> **WHAT THE TASK REQUIRES**
Set down exactly the lines in the records below that run from the line with "whatever state the" to the line with "Theorem flag_attribute_write_syncs a", inclusive, and nothing more.

> **STORED DATA**
(** X4: [removeAttribute] on the host removes a flag, [color] and every
    unobserved attribute, but a [value], [width], [height], [name],
    [on-text] or [off-text] attribute that was present is back, with the
    value "null", when the call returns: the callback assigns [null] to the
    property, whose setter writes the attribute again. *)
Theorem removeAttribute_result (name : string) s :
  ∃ s', removeAttribute react name s = Some s'
        ∧ host s' !! name =
            if comes_back name && hasAttribute (host s) name
            then Some "null" else None.
Proof.
  destruct (removeAttribute_react_total name s) as [s' E].
  exists s'. split; [done|]. unfold removeAttribute in E.
  destruct (host s !! name) as [old|] eqn:El.
  2:{ injection E as <-. rewrite El.
      apply hasAttribute_false in El. rewrite El. by rewrite andb_false_r. }
  assert (hasAttribute (host s) name = true) as ->
    by (apply hasAttribute_true; by eexists).
  rewrite andb_true_r. unfold comes_back.
  destruct (observed name) as [a|] eqn:Ho.
  2:{ injection E as <-. apply lookup_delete_eq. }
  apply observed_Some in Ho as ->. destruct (is_boolean a) eqn:Hb; simpl.
  - apply react_present in E; [|done].
    rewrite bool_decide_eq_false_2 in E by (by intros ?).
    injection E as E _ _. by apply hasAttribute_false.
  - rewrite react_unfold, body_string in E by done.
    rewrite bool_decide_eq_true_2 in E by done. simpl in E.
    case_bool_decide as Hc; simpl.
    + subst a. simpl in E. unfold set_color in E. simpl in E.
      injection E as <-. apply lookup_delete_eq.
    + by apply (set_property_keeps react a VNull _ s') in E;
        [|apply react_keeps_attr|..].
Qed.

Lemma react_class a old new s s' :
  is_boolean a = true → react a old new s = Some s' →
  (attr_name a ∈ classList s' ↔ new ≠ None).
Proof.
  intros Hb. rewrite react_unfold, body_boolean by done.
  destruct (set_property react a _ s) as [s1|]; [|done]. simpl.
  case_bool_decide as Hn; intros [= <-]; simpl.
  - split; [done|]. intros _. by apply elem_of_union_l, elem_of_singleton.
  - split; [|done]. intros [_ Hx]%elem_of_difference.
    destruct Hx. by apply elem_of_singleton.
Qed.

(** X5: writing [checked], [disabled] or [readonly] on the host, in
    whatever state the element is, leaves the attribute on the host and on
    both checkboxes and the class of the same name on the host; removing
    such an attribute that is present removes it from all three and removes
    the class. *)
Theorem flag_attribute_write_syncs a (x : string) s :
  is_boolean a = true →
  (∃ s', setAttribute react (attr_name a) x s = Some s'
         ∧ present (attr_name a) s' = (true, true, true)
         ∧ attr_name a ∈ classList s')
  ∧ (hasAttribute (host s) (attr_name a) = true →
     ∃ s', removeAttribute react (attr_name a) s = Some s'
           ∧ present (attr_name a) s' = (false, false, false)
           ∧ attr_name a ∉ classList s').
Proof.
  intros Hb. split.
  - destruct (setAttribute_react_total (attr_name a) x s) as [s' E].
    exists s'. split; [done|]. unfold setAttribute in E.
    rewrite observed_attr_name in E. split.
    + by apply react_present in E.
    + by apply (react_class a _ _ _ _ Hb E).
  - intros [old El]%hasAttribute_true.
    destruct (removeAttribute_react_total (attr_name a) s) as [s' E].
    exists s'. split; [done|]. unfold removeAttribute in E.
    rewrite El, observed_attr_name in E. split.
    + apply react_present in E; [|done].
      by rewrite bool_decide_eq_false_2 in E by (by intros ?).
    + intros Hin. by apply (react_class a _ _ _ _ Hb E) in Hin.
Qed.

> **TASK OUTPUT**
    whatever state the element is, leaves the attribute on the host and on
    both checkboxes and the class of the same name on the host; removing
    such an attribute that is present removes it from all three and removes
    the class. *)
Theorem flag_attribute_write_syncs a (x : string) s :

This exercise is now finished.